(Saved data entries)
(* ===== verification/Loops.v ===== *)
(** * Loops: package orchestrator/loops

    [RunLoop] (const_time_loop.go) as a program that runs a body with state [St];
    [ParanoidGroup] (paranoid_group.go) as a step relation over the state that its
    goroutines share: the wait group, the error channel and the waiter. *)
From S2P Require Import Prelude Effects GoFloat Types Interfaces.

(** [ErrGracefulStop] *)
Definition ErrGracefulStop : err := ErrNew "stop".

Section runloop.
Context {St : Type} (interval : Z) (fn : St -> prog OrchI (St * error)).

(** The [for] loop; [None] when it is still running after [fuel] iterations. *)
Fixpoint loop (fuel : nat) (st : St) : prog OrchI (option error) :=
  match fuel with
  | O => mret None
  | S fuel' =>
      fired ← ocall SelectTimer;
      if negb (fired : bool) then mret (Some None)
      else
        start ← ocall TimeNow;
        '(st, fnErr) ← fn st;
        match fnErr with
        | Some e => if decide (e = ErrGracefulStop) then mret (Some None) else mret (Some (Some e))
        | None =>
            now ← ocall TimeNow;
            let elapsed := now - start in
            _ ← (if interval <=? elapsed then ocall (TimerReset interval)
                 else ocall (TimerReset (interval - elapsed)));
            loop fuel' st
        end
  end.

(** [panicRecover], deferred: a panic in the body becomes the returned error. *)
Definition panicRecover (r : panicv) : option error :=
  match r with
  | PanicError e => Some (Some e)
  | PanicValue msg => Some (Some (ErrNew ("loop panic: " ++ msg)))
  end.

(** [RunLoop] *)
Definition RunLoop (fuel : nat) (st : St) : prog OrchI (option error) :=
  prog_recover panicRecover (loop fuel st).


(** The delays that a trace sets the timer to. *)
Definition reset_of (ev : event OrchI) : option Z :=
  match ev with existT (TimerReset d) _ => Some d | _ => None end.

Definition resets (tr : list (event OrchI)) : list Z := omap reset_of tr.

Lemma resets_app tr tr' : resets (tr ++ tr') = resets tr ++ resets tr'.
Proof. apply omap_app. Qed.

Lemma resets_turn tr now d r tr' :
  omap reset_of (tr ++ OEv TimeNow now :: OEv (TimerReset d) r :: tr') = resets tr ++ d :: resets tr'.
Proof. by rewrite omap_app. Qed.

(** [RunLoop] never panics, whatever its body does. *)
Lemma RunLoop_no_panic fuel st : wp (RunLoop fuel st) (fun _ o => exists r, o = Done r).
Proof.
  apply wp_recover, wp_runs. intros tr [a|m] _; by eexists.
Qed.

(** As long as the body returns nil, sets no timer itself and the clock does
    not go backwards, [RunLoop] goes on until the context is done and returns nil;
    every delay it sets is positive and at most the interval. *)
Lemma RunLoop_delays fuel st :
  0 < interval ->
  (forall st, wp (fn st) (fun tr o => resets tr = [] /\ exists st', o = Done (st', None))) ->
  wp (RunLoop fuel st) (fun tr o =>
    (forall t1 now1 t2 now2 t3, tr = t1 ++ OEv TimeNow now1 :: t2 ++ OEv TimeNow now2 :: t3 ->
       now1 <= now2) ->
    (o = Done None \/ o = Done (Some None)) /\ Forall (fun d => 0 < d <= interval) (resets tr)).
Proof.
  intros Hint Hfn. apply wp_recover. revert st. induction fuel as [|fuel IH]; intros st.
  { intros _. split; [by left|constructor]. }
  cbn [loop]. intros fired. destruct fired; cbn; [|intros _; split; [by right|constructor]].
  intros start_. apply wp_bind. eapply wp_mono; [apply Hfn|].
  intros tr o (Hnr & st' & ->). cbn. intros now. apply wp_bind.
  assert (forall d, 0 < d <= interval \/ now < start_ ->
    wp (ocall (TimerReset d)) (fun tr' o' => o' = Done tt /\ exists r, tr' = [OEv (TimerReset d) r] /\
      (0 < d <= interval \/ now < start_))) as Hreset.
  { intros d Hd []. split; [done|]. by exists tt. }
  eapply wp_mono.
  { instantiate (1 := fun tr' o' => o' = Done tt /\ exists d r, tr' = [OEv (TimerReset d) r] /\
      (0 < d <= interval \/ now < start_)).
    destruct (Z.leb_spec interval (now - start_)); intros []; (split; [done|]); eexists _, tt;
      (split; [done|]); lia. }
  intros tr2 o2 (-> & d & r & -> & Hd). cbn. eapply wp_mono; [apply IH|].
  intros tr3 o3 H3.
  assert ((forall t1 now1 t2 now2 t3,
      OEv SelectTimer true :: OEv TimeNow start_ :: tr ++ OEv TimeNow now :: OEv (TimerReset d) r :: tr3
        = t1 ++ OEv TimeNow now1 :: t2 ++ OEv TimeNow now2 :: t3 -> now1 <= now2) ->
    0 < d <= interval /\ (forall t1 now1 t2 now2 t3,
       tr3 = t1 ++ OEv TimeNow now1 :: t2 ++ OEv TimeNow now2 :: t3 -> now1 <= now2)) as Hmono.
  { intros Hall. split.
    - destruct Hd as [|Hlt]; [done|].
      specialize (Hall [OEv SelectTimer true] start_ tr now (OEv (TimerReset d) r :: tr3) eq_refl). lia.
    - intros t1 n1 t2 n2 t3 ->.
      apply (Hall ((OEv SelectTimer true :: OEv TimeNow start_ :: tr ++
                    [OEv TimeNow now; OEv (TimerReset d) r]) ++ t1) n1 t2 n2 t3).
      cbn. rewrite <- !app_assoc. done. }
  destruct o3 as [a|m]; cbn; intros Hall; apply Hmono in Hall as [Hd' Hall];
    destruct (H3 Hall) as [Ho Hf]; (split; [done|]);
    rewrite resets_turn, Hnr; by constructor.
Qed.

End runloop.

Lemma RunLoop_delays_witness :
  wp (RunLoop 60 (fun st : unit => mret (st, None)) 5 tt) (fun tr o =>
    (forall t1 now1 t2 now2 t3, tr = t1 ++ OEv TimeNow now1 :: t2 ++ OEv TimeNow now2 :: t3 ->
       now1 <= now2) ->
    (o = Done None \/ o = Done (Some None)) /\ Forall (fun d => 0 < d <= 60) (resets tr)).
Proof.
  apply (RunLoop_delays 60 (fun st : unit => mret (st, None)) 5 tt); [lia|].
  intros st. split; [done|by exists st].
Defined.

(** ** ParanoidGroup *)
Module ParanoidGroup.

(** What the goroutines and the waiter share.  [running]: the tasks that have not
    sent or finished yet, with the error each will return; [sending]: finished with
    an error, blocked until the channel has room; [errCh]: the channel, of
    capacity 10; [errs]: what [Wait] has collected; [result]: what it returned. *)
Record group : Type := MkGroup {
  running : list error;
  errCh : list err;
  closed : bool;
  errs : list err;
  result : option (list err)
}.

Definition capacity : nat := 10.

(** [Go] for each of the tasks, then [Wait]. *)
Definition start (tasks : list error) : group := MkGroup tasks [] false [] None.

Inductive step : group -> group -> Prop :=
  (* a task returns nil: wg.Done *)
  | task_ok l1 l2 ch cl es res :
      step (MkGroup (l1 ++ None :: l2) ch cl es res) (MkGroup (l1 ++ l2) ch cl es res)
  (* a task returns an error: send on the channel, then wg.Done *)
  | task_err l1 l2 e ch cl es res :
      (length ch < capacity)%nat ->
      step (MkGroup (l1 ++ Some e :: l2) ch cl es res) (MkGroup (l1 ++ l2) (ch ++ [e]) cl es res)
  (* wg.Wait() returns: the channel is closed *)
  | close_ch ch es res :
      step (MkGroup [] ch false es res) (MkGroup [] ch true es res)
  (* Wait receives an error *)
  | wait_recv l e ch cl es :
      step (MkGroup l (e :: ch) cl es None) (MkGroup l ch cl (es ++ [e]) None)
  (* Wait finds the channel closed and empty: it returns nil *)
  | wait_closed l es :
      step (MkGroup l [] true es None) (MkGroup l [] true es (Some []))
  (* Wait finds nothing to receive and has collected errors: it returns them *)
  | wait_default l es :
      es <> [] ->
      step (MkGroup l [] false es None) (MkGroup l [] false es (Some es)).

Definition reachable (tasks : list error) (g : group) : Prop := rtc step (start tasks) g.

(** Every error in flight was returned by a task, and each at most once. *)
Definition task_errs (tasks : list error) : list err := omap (fun e => e) tasks.

Definition inv (tasks : list error) (g : group) : Prop :=
  errs g ++ errCh g ++ task_errs (running g) ≡ₚ task_errs tasks /\
  (length (errCh g) <= capacity)%nat /\
  (closed g = true -> running g = []) /\
  (forall es, result g = Some es -> es = [] /\ running g = [] \/ es = errs g /\ es <> []).

Lemma inv_reachable tasks g : reachable tasks g -> inv tasks g.
Proof.
  unfold reachable. intros Hr.
  assert (inv tasks (start tasks)) as H0.
  { split; [done|]. split; [simpl; unfold capacity; lia|]. by split. }
  revert H0. generalize (start tasks) Hr. clear Hr. intros g0 Hr.
  induction Hr as [g|g1 g2 g3 Hs _ IH]; [done|]. intros Hinv. apply IH. clear IH.
  destruct Hinv as (Hp & Hlen & Hcl & Hres).
  destruct Hs; unfold inv in *; cbn [errs errCh running closed result] in *.
  - split.
    { rewrite <- Hp. unfold task_errs. rewrite !omap_app. done. }
    split; [done|]. split; [intros Hc; apply Hcl in Hc; by destruct l1|].
    intros es' H'. destruct (Hres _ H') as [[_ Hnil]|?]; [by destruct l1|by right].
  - split.
    { rewrite <- Hp. unfold task_errs. rewrite !omap_app. cbn. rewrite <- !app_assoc. cbn.
      do 2 f_equiv. by rewrite Permutation_middle. }
    split; [rewrite length_app; cbn; lia|].
    split; [intros Hc; apply Hcl in Hc; by destruct l1|].
    intros es' H'. destruct (Hres _ H') as [[_ Hnil]|?]; [by destruct l1|by right].
  - split; [done|]. split; [done|]. split; [done|]. intros es' H'. by apply Hres.
  - split; [rewrite <- Hp, <- app_assoc; done|]. split; [cbn in *; lia|]. split; [done|]. done.
  - split; [done|]. split; [done|]. split; [done|]. intros es' [= <-]. left. split; [done|auto].
  - split; [done|]. split; [done|]. split; [done|]. intros es' [= <-]. by right.
Qed.

(** C29: whatever the interleaving, the errors that [Wait] returns are errors that
    tasks returned, each at most once, and [Wait] returns nil only when every task
    has finished. *)
Theorem wait_sound tasks g es :
  reachable tasks g -> result g = Some es ->
  es ⊆+ task_errs tasks /\ (es = [] -> running g = []).
Proof.
  intros Hr He. apply inv_reachable in Hr as (Hp & _ & _ & Hres).
  destruct (Hres es He) as [[-> Hrun]|[-> Hne]].
  - split; [apply submseteq_nil_l|done].
  - split; [|done]. rewrite <- Hp. apply submseteq_inserts_r. done.
Qed.

(** C30: [Wait] can lose an error: when the channel is closed before the waiter
    looks again, it receives the error, sees the closed channel and returns nil,
    although its doc says that it returns an error if one or more tasks failed. *)
Theorem wait_loses_error e :
  exists g, reachable [Some e] g /\ result g = Some [] /\ task_errs [Some e] = [e].
Proof.
  exists (MkGroup [] [] true [e] (Some [])). split; [|done].
  eapply rtc_l; [apply (task_err [] []); simpl; unfold capacity; lia|].
  eapply rtc_l; [apply close_ch|].
  eapply rtc_l; [apply wait_recv|].
  eapply rtc_l; [apply wait_closed|]. apply rtc_refl.
Qed.

(** A bound on the steps left. *)
Definition measure (g : group) : nat :=
  3 * length (running g) + 2 * length (errCh g) + (if closed g then 0 else 1) +
  (if result g is None then 1 else 0).

Lemma step_measure g g' : step g g' -> (measure g' < measure g)%nat.
Proof.
  destruct 1; unfold measure; cbn [running errCh closed result length];
    rewrite ?length_app; cbn [length];
    try destruct res; try destruct cl; lia.
Qed.

Lemma progress g : result g = None -> exists g', step g g'.
Proof.
  destruct g as [l ch cl es res]. simpl. intros ->.
  destruct ch as [|e ch]; [|eexists; apply wait_recv].
  destruct l as [|[e|] l].
  - destruct cl; [eexists; apply wait_closed|eexists; apply close_ch].
  - eexists. apply (task_err [] l e []). simpl. unfold capacity. lia.
  - eexists. apply (task_ok [] l).
Qed.

(** [Wait] always returns once the tasks do: every execution has at most
    3n+2 steps for n tasks, and one that cannot go on has returned a result. *)
Lemma wait_returns tasks n g :
  nsteps step n (start tasks) g ->
  (n <= 3 * length tasks + 2)%nat /\ ((forall g', ~ step g g') -> is_Some (result g)).
Proof.
  intros Hn. split.
  - assert (forall n g g', nsteps step n g g' -> (n + measure g' <= measure g)%nat) as Hm.
    { clear. induction 1 as [g|n g1 g2 g3 Hs _ IH]; [lia|]. apply step_measure in Hs. lia. }
    apply Hm in Hn. unfold measure, start in Hn. cbn in Hn. lia.
  - intros Hstuck. destruct (result g) eqn:E; [by eexists|].
    destruct (progress g E) as [g' Hg']. by destruct (Hstuck g').
Qed.

Lemma wait_sound_witness :
  reachable [None] (MkGroup [] [] true [] (Some [])) /\ [] ⊆+ task_errs [None].
Proof.
  assert (reachable [None] (MkGroup [] [] true [] (Some []))) as Hr.
  { eapply rtc_l; [apply (task_ok [] [])|]. eapply rtc_l; [apply close_ch|].
    eapply rtc_l; [apply wait_closed|]. apply rtc_refl. }
  split; [exact Hr|]. apply (wait_sound [None] _ [] Hr eq_refl).
Defined.

Lemma wait_returns_witness : (1 <= 3 * length [@None err] + 2)%nat.
Proof.
  assert (nsteps step 1 (start [None]) (MkGroup [] [] false [] None)) as Hn.
  { apply nsteps_once, (task_ok [] []). }
  apply (wait_returns [None] 1 _ Hn).
Defined.

End ParanoidGroup.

* **Assignment**: Determine the number of lines in the data that contain "induction" as a word or string, and state only that number.

* **Exercise result**: 3